Anyway, I tossed it around and figured that this can be built up from simple cases, starting with 1 pad ahead of the frog. There's also a case for 0 hops ahead of the frog.
- 0 pads ahead of the frog means that the frog doesn't need to make any jumps.
expectedhops(0) = 0 - 1 pad ahead of the frog means the frog only needs to make one jump, and has a 100% chance of choosing the one jump.
expectedhops(1) = 1 - 2 pads ahead of the frog means the frog has a 50% chance of jumping straight to the end. The frog also has a 50% chance of jumping to a position where there is only one pad remaining, which is a case that has already been solved. We can reuse that value by adding 1, representing the number of hops it took to get to that position.
expectedhops(2) = 0.5*1 + 0.5*(1 + expectedhops(1)) = 1.5 - 3 pads looks similar to 2 pads, except there's a 1/3 chance of jumping to any pad initially.
expectedhops(3) = 0.3ish*1 + 0.3ish*(1+expectedhops(1)) + 0.3ish*(1+expectedhops(2)) - etc
The Python code I have is written to model this is below. I only figured that you'd be interested in it because it's a little bit faster in terms of performance since the results are calculated instead of being randomly generated, which will make it easier to test any explicit solutions. I even added some memoization, for a little bonus kick in performance. Should work on both Python 2.7 and Python 3.X, but really, you need to install Python 3.
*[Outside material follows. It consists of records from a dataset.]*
Lemma confirmCapture_pointed layerId newId now s k :
  pointed s -> pointed (fst (confirmCapture layerId newId now (s, k))).
Proof.
  intros Hp. unfold confirmCapture.
  destruct (truthy (capturedImage k)), (capturedImage k) as [img|]; try exact Hp.
  cbn [fst].
  destruct (importTarget k), (currentVersion s) as [cv|];
    apply addToHistory_pointed.
Qed.

(** The session an action leaves, before the effect. *)
Lemma handle_pointed st a : pointed (live (world st)) -> pointed (session (handle st a)).
Proof.
  intros Hp. unfold handle. cbv zeta. unfold session in *.
  destruct a as [ev|ps|i|key value|id|m|p|id newId now|newId now storeOk|now storeOk
                |i|id storeOk| | | |i b64 layerId newId now|target| | | |
                |frame|seconds h|h frame|layerId newId now].
  - cbn [world]. rewrite step_live.
    now apply syncBaseLayout_pointed, afterEvent_pointed.
  - exact Hp.
  - destruct (_ <? _)%nat eqn:E; [|exact Hp]. cells.
    apply Nat.ltb_lt in E. apply pointed_intro; cells.
    + intros H. rewrite H in E. cbn in E. lia.
    + lia.
  - cells. destruct (updateActiveTransform_frame key value (live (world st)))
      as (Hl & Hi & _).
    eapply pointed_length; eauto.
  - exact Hp.
  - exact Hp.
  - exact Hp.
  - cells. now apply removeLayer_pointed.
  - cells.
    destruct (storeCurrentProjectState_frame newId now storeOk (live (world st)))
      as (Hh & Hi).
    eapply pointed_same; eauto.
  - cells. destruct (createSnapshot_frame now storeOk (live (world st))) as (Hh & Hi).
    eapply pointed_same; eauto.
  - destruct (projects (live (world st)) !! i) as [project|]; [|exact Hp]. cells.
    now destruct (loadProject_lands_on_last_version_aux project (live (world st))).
  - cells. now apply deleteProject_pointed.
  - reflexivity.
  - exact Hp.
  - destruct (currentVersion (live (world st))); exact Hp.
  - destruct (upload_settle_pointed (live (world st)) Hp) as (Hb & Hl).
    destruct (uploads st !! i) as [[r|r cv]|]; cells; auto.
  - exact Hp.
  - exact Hp.
  - exact Hp.
  - exact Hp.
  - exact Hp.
  - exact Hp.
  - exact Hp.
  - exact Hp.
  - pose proof (confirmCapture_pointed layerId newId now (live (world st)) (capture st) Hp)
      as H.
    destruct (confirmCapture layerId newId now (live (world st), capture st)); exact H.
Qed.

Lemma act_session st a : session (act st a) = syncBaseLayout (session (handle st a)).
Proof. reflexivity. Qed.

Lemma pointed_current s : pointed s -> (currentVersion s = None <-> history s = []).
Proof.
  unfold pointed, currentVersion. intros Hp.
  destruct (history s) as [|v vs] eqn:E.
  - rewrite Hp. cbn. tauto.
  - destruct (0 <=? currentIdx s) eqn:E0; [|apply Z.leb_gt in E0; lia].
    destruct (currentIdx s <? Z.of_nat (length (v :: vs))) eqn:E1;
      [|apply Z.ltb_ge in E1; lia].
    cbn [andb]. split; [|discriminate].
    intros Hnone. apply lookup_ge_None in Hnone. lia.
Qed.

(** X13. In every run of the editor from its start, whatever the order in
    which actions and late results arrive, the pointer into the history
    is valid: it is -1 on an empty history and a position of the history
    otherwise, so that there is a current version exactly when there is a
    history; and the session's base layout is the one of the current
    version. *)
Theorem current_version_exactly_when_history (acts : list Action) :
  let s := session (perform opened acts) in
  pointed s
  /\ (currentVersion s = None <-> history s = [])
  /\ synced s.
Proof.
  intros s. subst s.
  assert (Hinv : pointed (session (perform opened acts))
                 /\ synced (session (perform opened acts))).
  { unfold perform. induction acts as [|a acts IH] using rev_ind.
    - split; [reflexivity|]. intros v Hv. discriminate Hv.
    - rewrite foldl_app. cbn [foldl]. destruct IH as [Hp _].
      rewrite act_session. split.
      + now apply syncBaseLayout_pointed, handle_pointed.
      + apply syncBaseLayout_synced. }
  destruct Hinv as [Hp Hs].
  split; [exact Hp|]. split; [now apply pointed_current | exact Hs].
Qed.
def expected_hops(pads_remaining):
"""
Calculates the expected number of hops that a frog will
take if the frog can only hop along a single file line of pads
in a single direction and cannot turn around and hop back
but is able to hop any number of pads in the forward direction,
regardless of the number of pads.
"""
assert pads_remaining >= 0
if pads_remaining == 0: return 0
return (1.0 / pads_remaining) * sum((
1 + expected_hops(i)
for i in range(0, pads_remaining)
))
def memoize(function):
"""
Caches the results of the input function.
"""
_cache = {}
def functionwrapper(x):
if x not in _cache:
_cache[x] = function(x)
return _cache[x]
return functionwrapper
expected_hops = memoize(expected_hops)
if __name__ == '__main__':
for i in range(1, 101):
print (i, expected_hops(i))Fun fact, it appears that the expected number of hops for 10,000 lily pads is 9.78 hops, which is much lower than what I would have expected.